When a person’s heart beat becomes irregular, the quantity of oxygen required by the heart increases, according to Ladha. Cannabis, on the other hand, may reduce the quantity of oxygen supplied to the heart, he said.

“What you end up with is a mismatch in oxygen supply and demand, which leads to heart attacks,” Ladha said.

Cannabis in the modern day is very powerful.

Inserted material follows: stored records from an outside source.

(* ===== verification/Frames.v ===== *)
(** * Frames: a frame in a packet, from and to the link

    What the interfaces that carry whole frames share: a packet's frame after
    [csp_id_prepend], the packet [csp_id_strip] makes of a received frame, a new
    packet from the pool, and its place in the router queue.  [fixup] chooses
    the functions with the byte order of the version 1 ZMQ format. *)

From S2P Require Import Prelude State Monad Id Buffer Iflist Qfifo Own OwnIo OwnRdp Pbuf Links.

(** ** Frames in a packet *)

(** The packet has this header and these data. *)
Record carries (i : csp_id) (data : list Z) (k : csp_packet) : Prop := {
  car_id : pkt_id k = i;
  car_len : pkt_length k = zlen data;
  car_data : mem_read (pkt_mem k) CSP_PACKET_PADDING_BYTES (zlen data) = Some data
}.

(** The packet of buffer [p] holds the frame [bs], [hz] bytes below its data. *)
Record frame_in (hz : Z) (p : nat) (bs : list Z) (k : csp_packet) : Prop := {
  fr_buf : frame_buf k = p;
  fr_off : frame_off k = - hz;
  fr_len : frame_length k = zlen bs;
  fr_mem : zlen (pkt_mem k) = CSP_PACKET_PADDING_BYTES + CSP_BUFFER_SIZE;
  fr_bytes : mem_read (pkt_mem k) (CSP_PACKET_PADDING_BYTES - hz) (zlen bs) = Some bs
}.

Lemma strip_frame fixup p k s bs : pkt_at p s = Some k -> frame_in (hdr_size s) p bs k ->
  hdr_size s <= zlen bs <= CSP_BUFFER_SIZE + hdr_size s ->
  exists k', strip_any fixup p s = Ret 0 (put_pkt p k' s) /\ packet_ok k' /\
    carries (Id.dec s fixup (take (Z.to_nat (hdr_size s)) bs)) (drop (Z.to_nat (hdr_size s)) bs) k'.
Proof.
  intros Hk [Hb Ho Hl Hm Hr] Hlen. pose proof (hdr_size_bound s) as Hz. unfold CSP_PACKET_PADDING_BYTES, CSP_BUFFER_SIZE in *.
  pose proof (mem_read_slice _ _ _ _ 0 (hdr_size s) Hr ltac:(lia) ltac:(lia) ltac:(lia)) as Hh. rewrite Z.add_0_r, drop_0 in Hh.
  pose proof (mem_read_slice _ _ _ _ (hdr_size s) (zlen bs - hdr_size s) Hr ltac:(lia) ltac:(lia) ltac:(lia)) as Hd.
  exists (stripped (hdr_size s) (Id.dec s fixup (take (Z.to_nat (hdr_size s)) bs)) k).
  assert (Hu : u16 (frame_length k - hdr_size s) = zlen bs - hdr_size s) by (rewrite Hl; unfold u16; apply Z.mod_small; lia).
  split; [|split].
  - apply (strip_at fixup p k); [done|done|lia|]. rewrite Ho. exact Hh.
  - split; [done|]. simpl. rewrite Hu. unfold CSP_BUFFER_SIZE. lia.
  - assert (Edrop : zlen (drop (Z.to_nat (hdr_size s)) bs) = zlen bs - hdr_size s) by (rewrite length_drop; lia).
    split; simpl; [done|rewrite Hu; lia|]. rewrite Edrop. unfold CSP_PACKET_PADDING_BYTES.
    replace 8 with (8 - hdr_size s + hdr_size s) at 1 by lia. rewrite Hd. f_equal. apply take_ge. rewrite length_drop. lia.
Qed.

(** The frame of a packet after [csp_id_prepend]. *)
Lemma prepend_frame fixup p k s data : pkt_at p s = Some k -> packet_ok k ->
  mem_read (pkt_mem k) CSP_PACKET_PADDING_BYTES (pkt_length k) = Some data ->
  exists k', prepend_any fixup p s = Ret tt (put_pkt p k' s) /\ packet_ok k' /\ carries (pkt_id k) data k' /\
    frame_in (hdr_size s) p (enc s fixup (pkt_id k) ++ data) k'.
Proof.
  unfold packet_ok. intros Hk [Hm Hl] Hd. pose proof (hdr_size_bound s) as Hh. pose proof (length_enc s fixup (pkt_id k)) as He.
  pose proof (mem_read_length _ _ _ _ Hd) as Hdl.
  destruct (mem_write_ok (pkt_mem k) (CSP_PACKET_PADDING_BYTES + - hdr_size s) (enc s fixup (pkt_id k))) as [m Hw];
    [unfold CSP_PACKET_PADDING_BYTES, CSP_BUFFER_SIZE in *; lia..|].
  exists (framed p (hdr_size s) m k). pose proof (mem_write_length _ _ _ _ Hw) as Hml.
  split; [by apply (prepend_at fixup)|]. split; [split; simpl; [by rewrite Hml|done]|].
  assert (Hd' : mem_read m CSP_PACKET_PADDING_BYTES (pkt_length k) = Some data)
    by (rewrite (mem_read_write_after _ _ _ _ _ _ Hw) by lia; exact Hd).
  split; [split; simpl; [done|lia|rewrite <- Hd'; f_equal; lia]|].
  assert (Elen : zlen (enc s fixup (pkt_id k) ++ data) = hdr_size s + pkt_length k) by (rewrite length_app; lia).
  split; simpl; try done.
  - rewrite Elen. unfold u16. rewrite Z.mod_small; [lia|]. unfold CSP_BUFFER_SIZE in *. lia.
  - by rewrite Hml.
  - rewrite Elen. apply mem_read_app.
    + rewrite <- He at 2. by eapply mem_read_write.
    + replace (CSP_PACKET_PADDING_BYTES - hdr_size s + hdr_size s) with CSP_PACKET_PADDING_BYTES by lia. exact Hd'.
Qed.

(** The same for the functions without the fix-up. *)
Lemma plain_prepend_frame p k s data : pkt_at p s = Some k -> packet_ok k ->
  mem_read (pkt_mem k) CSP_PACKET_PADDING_BYTES (pkt_length k) = Some data ->
  exists k', csp_id_prepend p s = Ret tt (put_pkt p k' s) /\ packet_ok k' /\ carries (pkt_id k) data k' /\
    frame_in (hdr_size s) p (enc s false (pkt_id k) ++ data) k'.
Proof. exact (prepend_frame false p k s data). Qed.

Lemma plain_strip_frame p k s bs : pkt_at p s = Some k -> frame_in (hdr_size s) p bs k ->
  hdr_size s <= zlen bs <= CSP_BUFFER_SIZE + hdr_size s ->
  exists k', csp_id_strip p s = Ret 0 (put_pkt p k' s) /\ packet_ok k' /\
    carries (Id.dec s false (take (Z.to_nat (hdr_size s)) bs)) (drop (Z.to_nat (hdr_size s)) bs) k'.
Proof. exact (strip_frame false p k s bs). Qed.

(** Reading the frame back. *)
Lemma read_whole_frame p k s hz bs : pkt_at p s = Some k -> frame_in hz p bs k -> read_frame p (zlen bs) s = Ret bs s.
Proof.
  intros Hk [Hb Ho Hl Hm Hr]. unfold read_frame. rewrite (bind_ret _ _ _ _ _ (get_pkt_at _ _ _ Hk)), Hb, Ho.
  by apply (read_mem_at _ _ _ k).
Qed.

(** [csp_id_setup_rx], and a frame written at [frame_begin]. *)
Definition begun (hz : Z) (p : nat) (k : csp_packet) : csp_packet := set_frame_length 0 (set_frame_off (- hz) (set_frame_buf p k)).

Lemma write_frame_run p k s hz bs : pkt_at p s = Some (begun hz p k) -> packet_ok k -> 0 <= hz <= 8 -> zlen bs <= CSP_BUFFER_SIZE + hz ->
  exists m, write_frame p bs s = Ret tt (put_pkt p (set_pkt_mem m (begun hz p k)) s) /\ packet_ok (set_pkt_mem m (begun hz p k)) /\
    forall k', k' = set_frame_length (u16 (zlen bs)) (set_pkt_mem m (begun hz p k)) -> frame_in hz p bs k'.
Proof.
  unfold CSP_BUFFER_SIZE. intros Hk [Hm Hl] Hz Hb.
  destruct (mem_write_ok (pkt_mem k) (CSP_PACKET_PADDING_BYTES + - hz) bs) as [m Hw];
    [unfold CSP_PACKET_PADDING_BYTES, CSP_BUFFER_SIZE in *; lia..|]. pose proof (mem_write_length _ _ _ _ Hw) as Hml.
  exists m. split; [|split].
  - unfold write_frame. rewrite (bind_ret _ _ _ _ _ (get_pkt_at _ _ _ Hk)). by apply (write_mem_at _ _ _ _ _ _ Hk).
  - split; simpl; [by rewrite Hml|done].
  - intros k' ->. split; simpl; try done.
    + unfold u16. apply Z.mod_small. lia.
    + by rewrite Hml.
    + by eapply mem_read_write.
Qed.

(** ** A buffer from the pool *)

Lemma wp_get_some T h s reserve isr : Inv T h s -> (0 < q_size (csp_buffers s))%nat -> reserve <= Z.of_nat (q_size (csp_buffers s)) ->
  wp (csp_buffer_get_actual reserve isr) (fun r s' => exists p, r = Some p /\ Inv T (p :: h) s' /\ qfifo s' = qfifo s /\
    forall q, q ∈ h -> pkt_at q s' = pkt_at q s) s.
Proof.
  intros HI Hne Hr. apply (wp_mono _ (fun r s' => ((exists p, r = Some p /\ Inv T (p :: h) s') /\ held_same h s s') /\ qfifo s' = qfifo s)).
  { intros r s' [[(p & -> & H1) H2] H3]. by exists p. }
  apply (wp_keeps qfifo); [unfold csp_buffer_get_actual, csp_packet_init; keeps_tac|].
  pose proof (wp_buffer_get_actual T h s reserve isr HI) as Hw. apply wp_run in Hw as (r & s' & Hrun & H1 & H2).
  unfold wp. rewrite Hrun. split; [|exact H2]. destruct r as [p|]; [by exists p|]. exfalso. revert Hrun.
  unfold csp_buffer_get_actual. rewrite (bind_ret _ _ _ (csp_buffers s) s) by done. rewrite (proj2 (Z.ltb_ge _ _)) by lia.
  unfold q_dequeue. destruct (q_items (csp_buffers s)) as [|p q] eqn:E; [unfold q_size in Hne; rewrite E in Hne; simpl in Hne; lia|].
  assert (Hlt : (p < length (pool s))%nat) by (rewrite (inv_pool _ _ _ HI); apply (inv_free _ _ _ HI); rewrite E; left).
  destruct (lookup_lt_is_Some_2 (pool s) p Hlt) as [b Hb]. pose proof (inv_addr _ _ _ HI p b Hb) as Ha.
  intros Hrun. apply bind_Ret in Hrun as ([] & s1 & [= <-] & Hrun). apply bind_Ret in Hrun as (b' & s2 & Hg & Hrun).
  unfold get_skbf in Hg. simpl in Hg. rewrite Hb in Hg. injection Hg as <- <-. rewrite Ha, Nat.eqb_refl in Hrun. simpl negb in Hrun.
  apply bind_Ret in Hrun as ([] & s3 & _ & Hrun). apply bind_Ret in Hrun as ([] & s4 & _ & Hrun). discriminate Hrun.
Qed.

(** [csp_buffer_get] as the receiving side uses it. *)
Lemma wp_get_rx T h s : Inv T h s ->
  wp csp_buffer_get (fun r s' => (qfifo s' = qfifo s /\ conf s' = conf s) /\ ((2 <= q_size (csp_buffers s))%nat -> r <> None) /\
    match r with
    | Some p => Inv T (p :: h) s' /\ exists k, pkt_at p s' = Some k /\ packet_ok k
    | None => Inv T h s'
    end) s.
Proof.
  intros HI. pose proof (wp_buffer_get T h s HI) as Hw. apply wp_run in Hw as (r & s' & Hr & H1 & _).
  unfold wp. rewrite Hr. split; [|split].
  - assert (K : keeps (fun s => (qfifo s, conf s)) csp_buffer_get) by (unfold csp_buffer_get, csp_buffer_get_actual, csp_packet_init; keeps_tac).
    specialize (K s). rewrite Hr in K. by injection K as -> ->.
  - intros H2 ->. pose proof (wp_get_some T h s 2 false HI ltac:(lia) ltac:(lia)) as Hw. apply wp_run in Hw as (r & s2 & Hr2 & p & -> & _).
    unfold csp_buffer_get in Hr. congruence.
  - destruct r as [p|]; [|done]. split; [done|]. apply live_pkt. eapply Inv_live_h; [exact H1|left].
Qed.

(** Putting a frame of [bs] into a held packet and parsing it: the steps that
    reception from a socket and from the tunnel share. *)
Definition take_frame (fixup : bool) (p : nat) (bs : list Z) : M Z :=
  write_frame p bs ;;
  mod_pkt p (set_frame_length (u16 (zlen bs))) ;;
  strip_any fixup p.

Lemma take_frame_run fixup p k s bs : pkt_at p s = Some (begun (hdr_size s) p k) -> packet_ok k ->
  hdr_size s <= zlen bs <= CSP_BUFFER_SIZE + hdr_size s ->
  exists k', take_frame fixup p bs s = Ret 0 (put_pkt p k' s) /\ packet_ok k' /\
    carries (Id.dec s fixup (take (Z.to_nat (hdr_size s)) bs)) (drop (Z.to_nat (hdr_size s)) bs) k'.
Proof.
  intros Hk Hok Hlen. pose proof (hdr_size_bound s) as Hz.
  destruct (write_frame_run p k s (hdr_size s) bs Hk Hok ltac:(lia) ltac:(lia)) as (m & Hw & Hok1 & Hf).
  set (k1 := set_pkt_mem m (begun (hdr_size s) p k)) in *. pose proof (pkt_at_put p k1 _ s Hk) as K1.
  set (k2 := set_frame_length (u16 (zlen bs)) k1) in *. pose proof (pkt_at_put p k2 _ s Hk) as K2.
  destruct (strip_frame fixup p k2 (put_pkt p k2 s) bs K2 (Hf k2 eq_refl) Hlen) as (k3 & Hs & Hok3 & Hc). rewrite put_pkt_put in Hs.
  exists k3. split; [|split; [done|exact Hc]].
  unfold take_frame. rewrite (bind_ret _ _ _ _ _ Hw), (bind_ret _ _ _ _ _ (mod_pkt_at _ _ _ _ K1)), put_pkt_put. exact Hs.
Qed.

Lemma wp_take_frame {B} fixup p k s bs (f : Z -> M B) Q : pkt_at p s = Some (begun (hdr_size s) p k) -> packet_ok k ->
  hdr_size s <= zlen bs <= CSP_BUFFER_SIZE + hdr_size s ->
  (forall k', packet_ok k' -> carries (Id.dec s fixup (take (Z.to_nat (hdr_size s)) bs)) (drop (Z.to_nat (hdr_size s)) bs) k' ->
     wp (f 0) Q (put_pkt p k' s)) ->
  wp (write_frame p bs ;; mod_pkt p (set_frame_length (u16 (zlen bs))) ;; r ← strip_any fixup p; f r) Q s.
Proof.
  intros Hk Hok Hlen HQ. destruct (take_frame_run fixup p k s bs Hk Hok Hlen) as (k' & Hrun & Hok' & Hc).
  apply wp_bind_assoc, wp_bind_assoc, wp_bind. unfold wp at 1.
  assert (E : ((write_frame p bs ;; mod_pkt p (set_frame_length (u16 (zlen bs)))) ;; strip_any fixup p) s = take_frame fixup p bs s).
  { unfold take_frame, mbind, M_bind. by destruct (write_frame p bs s). }
  rewrite E, Hrun. by apply HQ.
Qed.

(** The last item of the router queue is a packet from [i] that satisfies [P]. *)
Definition queued (i : nat) (P : csp_packet -> Prop) (s : node) : Prop :=
  exists p k, list.last (q_items (qfifo s)) = Some (Some i, Some p) /\ pkt_at p s = Some k /\ P k.

Lemma wp_queue T h s i p isr k (P : csp_packet -> Prop) : Inv T (p :: h) s -> valid_if T i -> pkt_at p s = Some k ->
  wp (csp_qfifo_write (Some p) (Some i) isr) (fun _ s' => Inv T h s' /\
    ((q_size (qfifo s) < q_cap (qfifo s))%nat -> P k -> queued i P s')) s.
Proof.
  intros HI Hi Hk. apply wp_and; [by apply wp_qfifo_write|].
  pose proof (wp_qfifo_write T h s i p isr HI Hi) as Hw. apply wp_run in Hw as ([] & s' & Hr & _). unfold wp. rewrite Hr.
  intros Hroom HP. revert Hr. unfold csp_qfifo_write. rewrite (bind_ret _ _ _ (qfifo s) s) by done.
  unfold q_enqueue. rewrite decide_True by done. intros [= <-]. exists p, k. split; [|split; [exact Hk|exact HP]].
  simpl. apply last_snoc.
Qed.

Lemma dec_enc fixup s1 s2 i : is_v2 s1 = is_v2 s2 -> id_ok s1 i -> Id.dec s2 fixup (enc s1 fixup i) = i.
Proof. unfold id_ok, Id.dec, enc. intros <-. destruct (is_v2 s1); [apply dec2_enc2|apply dec1_enc1]. Qed.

According to Robert Page, head of the American Heart Association’s scientific statement on cannabis, cannabis sold now is considerably more powerful than cannabis sold in the previous 50 years. Page was not a participant in the research.

 

“This isn’t the same stuff your grandfather used to smoke at Woodstock; this is a lot stronger,” he said.

 

Many individuals are unaware that cannabis may interact negatively with other medicines, according to Page.

 

Cannabis, like most other medicines, is processed in the liver, which means it may interact with a variety of cardiovascular treatments, such as blood thinners, he added.

Toxins in marijuana smoke may be harmful to health, study finds

 

According to research co-author Dr. David Mazer, anesthesiologist at St. Michael’s Hospital and professor in the departments of anesthesia and physiology at the University of Toronto in Canada, the potential advantages of utilizing cannabis for pain management and other medicinal reasons should not be overlooked.

 

According to Mazer, cannabis users and their health care professionals should “weigh the dangers and advantages of cannabis in their own particular situation.”

 

According to Page, the AHA does not advocate smoking or vaping cannabis in any amount. Its researchers discovered a possible link to stroke, and he said that vaping has been linked to lung harm.

In the future, Ladha intends to research cannabis users in real time rather than looking back at survey findings.

 

He highlighted that doing such a research is challenging since cannabis is not legal in every state or at the federal level in the United States.